Data for processing:

Lemma ok_finish b r :
  base (with_r_relayReadySocket None (with_r_relaySocket None r)) /\
  idle (with_r_relayReadySocket None (with_r_relaySocket None r)) -> relay_ok (finishDisconnect b r).
Proof.
  intros [B I]. unfold finishDisconnect.
  apply ok_schedule; [eapply base_frame, B | eapply idle_frame, I];
    (etrans; [apply frame_forget_local|apply frame_reject]).
Qed.

Lemma ok_disconnect s code reason r r' :
  relay_ok r -> r_relaySocket r = Some s ->
  handleRelayDisconnect s code reason (update_socket s (with_k_state CLOSED) r) = Some r' -> relay_ok r'.
Proof.
  intros [B _] Hs. unfold handleRelayDisconnect. simpl. rewrite Hs, bool_decide_true by done. simpl.
  assert (forall b r1, r_relaySocket r1 = Some s -> w_connected (r_status r1) = false ->
      r_sockets r1 = alter (with_k_state CLOSED) s (r_sockets r) ->
      r_reconnectTimer r1 = r_reconnectTimer r -> r_enrollmentPromise r1 = r_enrollmentPromise r ->
      r_connecting r1 = r_connecting r -> r_connect r1 = r_connect r -> r_started r1 = r_started r ->
      r_revoked r1 = r_revoked r -> relay_ok (finishDisconnect b r1)) as Hfin.
  { intros. apply ok_finish. by apply (base_dropped r _ s). }
  destruct (negb (bool_decide (r_relayReadySocket r = Some s))); [|intros E; apply Some_inj in E as <-; by apply Hfin].
  destruct (_ && negb _); [|intros E; apply Some_inj in E as <-; by apply Hfin].
  unfold store_identity, writeIdentity. simpl. destruct (r_disk r); [|done].
  intros E; apply Some_inj in E as <-. by apply Hfin.
Qed.

(** ** Messages *)

Lemma ok_store_live i s k r r' :
  relay_ok r -> r_relaySocket r = Some s -> r_sockets r !! s = Some k -> k_state k <> CONNECTING ->
  store_identity i r = Some r' ->
  relay_ok r' /\ r_relaySocket r' = Some s /\ r_sockets r' = r_sockets r /\ r_identity r' = i.
Proof.
  intros [B Hb] Hs Hk Hc. unfold store_identity, writeIdentity. simpl. destruct (r_disk r); [|done].
  intros E. apply Some_inj in E as <-. split; [|done]. split; [|done].
  destruct (socket_excludes r s B Hs) as (_ & _ & Hct). destruct B. base_fields; intros; congruence.
Qed.

Lemma ok_ready_status w b s r :
  relay_ok r -> r_relaySocket r = Some s ->
  relay_ok (set_status w (with_r_credentialRecoveryAttempted b (with_r_relayReadySocket (r_relaySocket r) r))).
Proof. intros [B Hb] Hs. split; [|done]. destruct B. base_fields. Qed.

Lemma ok_revoke s r :
  relay_ok r -> r_relaySocket r = Some s -> relay_ok (with_r_revoked true r).
Proof.
  intros [B Hb] Hs. split; [|done]. destruct (socket_excludes r s B Hs) as (? & ? & _).
  destruct B. base_fields.
Qed.

(** A message comes from the current socket. *)
Lemma message_socket s r :
  relay_ok r -> can s [(true, OPEN); (true, CLOSING)] r = true ->
  exists k, r_relaySocket r = Some s /\ r_sockets r !! s = Some k /\ k_state k <> CONNECTING.
Proof.
  intros H Hcan. destruct (can_spec _ _ _ Hcan) as (k & Hk & Hin).
  assert (k_relay k = true /\ k_state k <> CLOSED /\ k_state k <> CONNECTING) as (Hr & Hcl & Hcn) by (by kinds Hin).
  exists k. split_and!; [|done|done]. by apply (b_live r (proj1 H) s k).
Qed.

Problem description:
Could you quote the material above in full, exactly as it stands?

Problem solution:
Lemma ok_finish b r :
  base (with_r_relayReadySocket None (with_r_relaySocket None r)) /\
  idle (with_r_relayReadySocket None (with_r_relaySocket None r)) -> relay_ok (finishDisconnect b r).
Proof.
  intros [B I]. unfold finishDisconnect.
  apply ok_schedule; [eapply base_frame, B | eapply idle_frame, I];
    (etrans; [apply frame_forget_local|apply frame_reject]).
Qed.

Lemma ok_disconnect s code reason r r' :
  relay_ok r -> r_relaySocket r = Some s ->
  handleRelayDisconnect s code reason (update_socket s (with_k_state CLOSED) r) = Some r' -> relay_ok r'.
Proof.
  intros [B _] Hs. unfold handleRelayDisconnect. simpl. rewrite Hs, bool_decide_true by done. simpl.
  assert (forall b r1, r_relaySocket r1 = Some s -> w_connected (r_status r1) = false ->
      r_sockets r1 = alter (with_k_state CLOSED) s (r_sockets r) ->
      r_reconnectTimer r1 = r_reconnectTimer r -> r_enrollmentPromise r1 = r_enrollmentPromise r ->
      r_connecting r1 = r_connecting r -> r_connect r1 = r_connect r -> r_started r1 = r_started r ->
      r_revoked r1 = r_revoked r -> relay_ok (finishDisconnect b r1)) as Hfin.
  { intros. apply ok_finish. by apply (base_dropped r _ s). }
  destruct (negb (bool_decide (r_relayReadySocket r = Some s))); [|intros E; apply Some_inj in E as <-; by apply Hfin].
  destruct (_ && negb _); [|intros E; apply Some_inj in E as <-; by apply Hfin].
  unfold store_identity, writeIdentity. simpl. destruct (r_disk r); [|done].
  intros E; apply Some_inj in E as <-. by apply Hfin.
Qed.

(** ** Messages *)

Lemma ok_store_live i s k r r' :
  relay_ok r -> r_relaySocket r = Some s -> r_sockets r !! s = Some k -> k_state k <> CONNECTING ->
  store_identity i r = Some r' ->
  relay_ok r' /\ r_relaySocket r' = Some s /\ r_sockets r' = r_sockets r /\ r_identity r' = i.
Proof.
  intros [B Hb] Hs Hk Hc. unfold store_identity, writeIdentity. simpl. destruct (r_disk r); [|done].
  intros E. apply Some_inj in E as <-. split; [|done]. split; [|done].
  destruct (socket_excludes r s B Hs) as (_ & _ & Hct). destruct B. base_fields; intros; congruence.
Qed.

Lemma ok_ready_status w b s r :
  relay_ok r -> r_relaySocket r = Some s ->
  relay_ok (set_status w (with_r_credentialRecoveryAttempted b (with_r_relayReadySocket (r_relaySocket r) r))).
Proof. intros [B Hb] Hs. split; [|done]. destruct B. base_fields. Qed.

Lemma ok_revoke s r :
  relay_ok r -> r_relaySocket r = Some s -> relay_ok (with_r_revoked true r).
Proof.
  intros [B Hb] Hs. split; [|done]. destruct (socket_excludes r s B Hs) as (? & ? & _).
  destruct B. base_fields.
Qed.

(** A message comes from the current socket. *)
Lemma message_socket s r :
  relay_ok r -> can s [(true, OPEN); (true, CLOSING)] r = true ->
  exists k, r_relaySocket r = Some s /\ r_sockets r !! s = Some k /\ k_state k <> CONNECTING.
Proof.
  intros H Hcan. destruct (can_spec _ _ _ Hcan) as (k & Hk & Hin).
  assert (k_relay k = true /\ k_state k <> CLOSED /\ k_state k <> CONNECTING) as (Hr & Hcl & Hcn) by (by kinds Hin).
  exists k. split_and!; [|done|done]. by apply (b_live r (proj1 H) s k).
Qed.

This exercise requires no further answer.